20 maja klasy 6 B i E, wraz ze swoimi wychowawcami, Wioletą Rykowską i Tomaszem Wójcikiem, wyruszyły na trzydniową wycieczkę. Ich celem były zachodnie Beskidy. Najkrócej o tej wyciecze można napisać tak: 1054 km przejechane autokarem, 23 km albo 31600 kroków zrobionych pieszo, trzy kraje, tysiące uśmiechów! Co się pod tym kryje? Przeczytajcie sami.

Pierwszego dnia szóstoklasiści dojechali do Istebnej w Beskidzie Śląskim. Zwiedzili Izbę Pamięci Jerzego Kukuczki, gdzie z życiem i dokonaniami wybitnego himalaisty zapoznała ich jego żona, Cecylia. Sporą atrakcją był trzykilometrowy spacer wąską drogą do istebniańskiego przysiółka Wilcze. Był czas by poskubać trawę, zerwać stokrotki i wpleść je we włosy. Wszystkich zachwyciły rozległe panoramy Trójwsi, a zwłaszcza górująca nad okolicą Ochodzita.

Kolejny punkt programu to pełen humoru góralski stand-up w Chacie Kawuloka. Stary drewniany dom z 1863 r. pełen jest dawnych sprzętów gospodarstwa domowego i narzędzi, jakich w swym warsztacie używał Jan Kawulok, twórca ludowy z Istebnej. W autentyczny sposób oddaje warunki, w jakich żyli mieszkańcy Beskidu Śląskiego w drugiej połowie XIX w. Fantastyczną atmosferę tworzy kustosz, pan Janusz, który w zabawny sposób przybliża historię i folklor regionu. Jak działał dziewiętnastowieczny termomiks, albo ówczesny bluetooth? Nie wiecie? Odpowiedzi czekają w Istebnej. Góralską gawędę ubarwiła gra na instrumentach pasterskich.
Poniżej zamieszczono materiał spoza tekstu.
(** In the normal range rounding commutes with a change of unit. *)
Lemma round64_homog a b j :
  0 < b → 0 <= j → 2 ^ 52 <= Z.abs a / b →
  round64 (a * 2 ^ j) b = round64 a b * 2 ^ j.
Proof.
  intros Hb Hj Hn.
  assert (0 < 2 ^ j) as H2j by (apply Z.pow_pos_nonneg; lia).
  unfold round64. rewrite Z.sgn_mul, (Z.sgn_pos (2 ^ j)), Z.mul_1_r by done.
  rewrite Z.abs_mul, (Z.abs_eq (2 ^ j)) by lia.
  set (m := Z.abs a) in *.
  assert (0 < m / b) as Hq by lia.
  pose proof (Z.log2_spec (m / b) Hq) as [Hlo Hhi].
  assert (52 <= Z.log2 (m / b)) as Hl52.
  { apply Z.log2_le_pow2; lia. }
  assert (Z.log2 (m * 2 ^ j / b) = Z.log2 (m / b) + j) as Hlog.
  { apply Z.log2_unique; [lia|].
    pose proof (Z.div_mod m b ltac:(lia)) as Hm.
    pose proof (Z.mod_pos_bound m b Hb) as Hr.
    rewrite Z.pow_succ_r, !Z.pow_add_r by lia.
    rewrite Z.pow_succ_r in Hhi by lia. clear Hn Hl52.
    set (q := m / b) in *. set (r := m mod b) in *.
    set (P := 2 ^ Z.log2 q) in *. set (J := 2 ^ j) in *.
    assert (b * P <= m) as H1 by nia.
    assert (m < b * (2 * P)) as H2 by nia.
    split.
    - apply Z.div_le_lower_bound; [done|].
      replace (b * (P * J)) with (b * P * J) by lia.
      apply Z.mul_le_mono_nonneg_r; lia.
    - apply Z.div_lt_upper_bound; [done|].
      replace (b * (2 * (P * J))) with (b * (2 * P) * J) by lia.
      apply Z.mul_lt_mono_pos_r; lia. }
  assert (quantum (m * 2 ^ j) b = quantum m b * 2 ^ j) as ->.
  { unfold quantum. rewrite Hlog, !Z.max_r by lia.
    rewrite <-Z.pow_add_r by lia. f_equal. lia. }
  pose proof (quantum_pos m b).
  replace (b * (quantum m b * 2 ^ j)) with (b * quantum m b * 2 ^ j) by lia.
  rewrite rne_div_scale by nia. lia.
Qed.

(** ** [rank_color] *)

Lemma one_pos : 0 < one.
Proof. by vm_compute. Qed.

Lemma round64_one : round64 one 1 = one.
Proof. by vm_compute. Qed.

Lemma int_truediv_pos k b :
  0 < b →
  int_truediv k b =
    if Z.abs (round64 (k * one) b) <? huge
    then Ok (FFin (round64 (k * one) b)) else Raise OverflowError.
Proof.
  intros Hb. unfold int_truediv.
  destruct (Z.eqb_spec b 0); [lia|].
  by rewrite Z.sgn_pos, (Z.abs_eq b), Z.mul_1_l by lia.
Qed.

(** A quotient of non-negative integers below [2^53] is a finite float. *)
Lemma int_truediv_bounded k b :
  0 < b → 0 <= k <= 2 ^ 53 →
  ∃ t, int_truediv k b = Ok (FFin t) ∧ t = round64 (k * one) b ∧
       0 <= t <= 2 ^ 53 * one.
Proof.
  intros Hb Hk. pose proof one_pos.
  assert (0 <= round64 (k * one) b <= 2 ^ 53 * one) as Ht.
  { split; [apply round64_nonneg; nia|].
    assert (round64 (2 ^ 53 * one) 1 = 2 ^ 53 * one) as <- by (by vm_compute).
    apply round64_mono; nia. }
  eexists. split; [|done]. rewrite int_truediv_pos by done.
  assert (2 ^ 53 * one < huge) by (by vm_compute).
  destruct (Z.ltb_spec (Z.abs (round64 (k * one) b)) huge); [done|lia].
Qed.

Lemma int_truediv_unit k b :
  0 < b → 0 <= k <= b →
  ∃ t, int_truediv k b = Ok (FFin t) ∧ 0 <= t <= one.
Proof.
  intros Hb Hk. pose proof one_pos.
  assert (0 <= round64 (k * one) b <= one) as Ht.
  { split; [apply round64_nonneg; nia|].
    rewrite <-round64_one at 2. apply round64_mono; nia. }
  eexists. split; [|done]. rewrite int_truediv_pos by done.
  assert (one < huge) by (by vm_compute).
  destruct (Z.ltb_spec (Z.abs (round64 (k * one) b)) huge); [done|lia].
Qed.

Lemma rank_color_hue rank total t :
  int_truediv (rank - 1) (Z.max (total - 1) 1) = Ok t →
  rank_hue rank total = Ok (fmul (of_int 120) (fsub (of_int 1) t)) ∧
  rank_color (Some rank) total
  = Ok (py "hsl(" ++ format_0f (fmul (of_int 120) (fsub (of_int 1) t))
          ++ py ", 75%, 38%)", py "#fff").
Proof. intros Ht. unfold rank_color, rank_hue. by rewrite Ht. Qed.

(** C6. For a present rank in [1, total] with positive [total],
    [rank_color] computes [t = (rank - 1) / max(total - 1, 1)], which lies
    in [0, 1], and [hue = 120 * (1 - t)], and returns the background of
    that hue at saturation 75% and lightness 38% with the white foreground.
    Rank 1 has hue 120, rank [total] (of two or more) has hue 0, and for a
    single slot there is no division by zero: [t] is 0 and the hue 120. *)
Theorem rank_color_scale (rank total : Z) :
  1 <= total → 1 <= rank <= total →
  ∃ t hue,
    int_truediv (rank - 1) (Z.max (total - 1) 1) = Ok (FFin t) ∧
    0 <= t <= one ∧
    hue = fmul (of_int 120) (fsub (of_int 1) (FFin t)) ∧
    rank_color (Some rank) total
    = Ok (py "hsl(" ++ format_0f hue ++ py ", 75%, 38%)", py "#fff") ∧
    (rank = 1 → t = 0 ∧ hue = of_int 120 ∧ format_0f hue = py "120") ∧
    (rank = total → 2 <= total →
     t = one ∧ hue = of_int 0 ∧ format_0f hue = py "0") ∧
    (total = 1 → t = 0 ∧ hue = of_int 120).
Proof.
  intros Htotal Hrank.
  assert (0 < Z.max (total - 1) 1) as Hb by lia.
  destruct (int_truediv_unit (rank - 1) (Z.max (total - 1) 1) Hb) as (t & Ht & Hrange);
    [lia|].
  exists t, (fmul (of_int 120) (fsub (of_int 1) (FFin t))).
  split; [done|]. split; [done|]. split; [done|].
  split; [by apply rank_color_hue|].
  rewrite int_truediv_pos in Ht by done.
  destruct (_ <? huge); [|done]. injection Ht as Ht.
  assert (rank = 1 → t = 0) as Hfirst.
  { intros ->. by rewrite <-Ht. }
  split; [|split].
  - intros Hr. rewrite (Hfirst Hr). by vm_compute.
  - intros -> H2. rewrite Z.max_l in Ht by lia.
    rewrite <-(Z.mul_1_l (total - 1)) in Ht at 2.
    rewrite Z.mul_comm, round64_scale, round64_one in Ht by lia.
    subst t. by vm_compute.
  - intros ->. assert (rank = 1) as Hr by lia. rewrite (Hfirst Hr). by vm_compute.
Qed.

Lemma rank_color_scale_witness :
  ∃ t hue,
    int_truediv (5 - 1) (Z.max (12 - 1) 1) = Ok (FFin t) ∧
    0 <= t <= one ∧
    hue = fmul (of_int 120) (fsub (of_int 1) (FFin t)) ∧
    rank_color (Some 5) 12
    = Ok (py "hsl(" ++ format_0f hue ++ py ", 75%, 38%)", py "#fff") ∧
    (5 = 1 → t = 0 ∧ hue = of_int 120 ∧ format_0f hue = py "120") ∧
    (5 = 12 → 2 <= 12 → t = one ∧ hue = of_int 0 ∧ format_0f hue = py "0") ∧
    (12 = 1 → t = 0 ∧ hue = of_int 120).
Proof. apply (rank_color_scale 5 12); lia. Defined.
Znaleźliśmy jeszcze chwilę by zatrzymać się w Centrum Pasterskim w Koniakowie, gdzie na własne oczy (i kubki smakowe) mogliśmy przekonać się czym się różni bryndza od bundza i co kryje się pod nazwą “żętyca”, jak smakują korbocze i czy każdy wędzony serek to oscypek.

Bazą noclegową był uroczy, przestronny ośrodek oazowy w Zembrzycach, położony na łagodnych stokach Beskidy Makowskiego.

Drugi dzień to wyprawa na Słowację, Naszym celem był  Oravsky Hrad, jeden z najpiękniejszych słowackich (kiedyś węgierskich) zamków, w niezwykły sposób położony na stromej skale sterczącej nad rzeką Orawą. Towarzyszył nam słowacki przewodnik, pan Martin, który bardzo dobrze mówi po polsku. Niektórym z nas udzielił nawet lekcji języka słowackiego. Wraz z panem Martinem wszyscy, bez wyjątku, uczestnicy wycieczki wdrapali się po 660 schodach i dotarli na szczyt budowli. Satysfakcja z dokonania tego, co wydawało się niemożliwe (jak tam wejść?) była ogromna. W drodze powrotnej uczniowie, niektórzy po raz pierwszy, mieli okazję by samodzielnie zrobić zakupy w zagranicznym  sklepie, płacąc obcą walutą. Choć wszystko odbywało się pod bacznym wzrokiem wychowawców, nikt nie potrzebował pomocy.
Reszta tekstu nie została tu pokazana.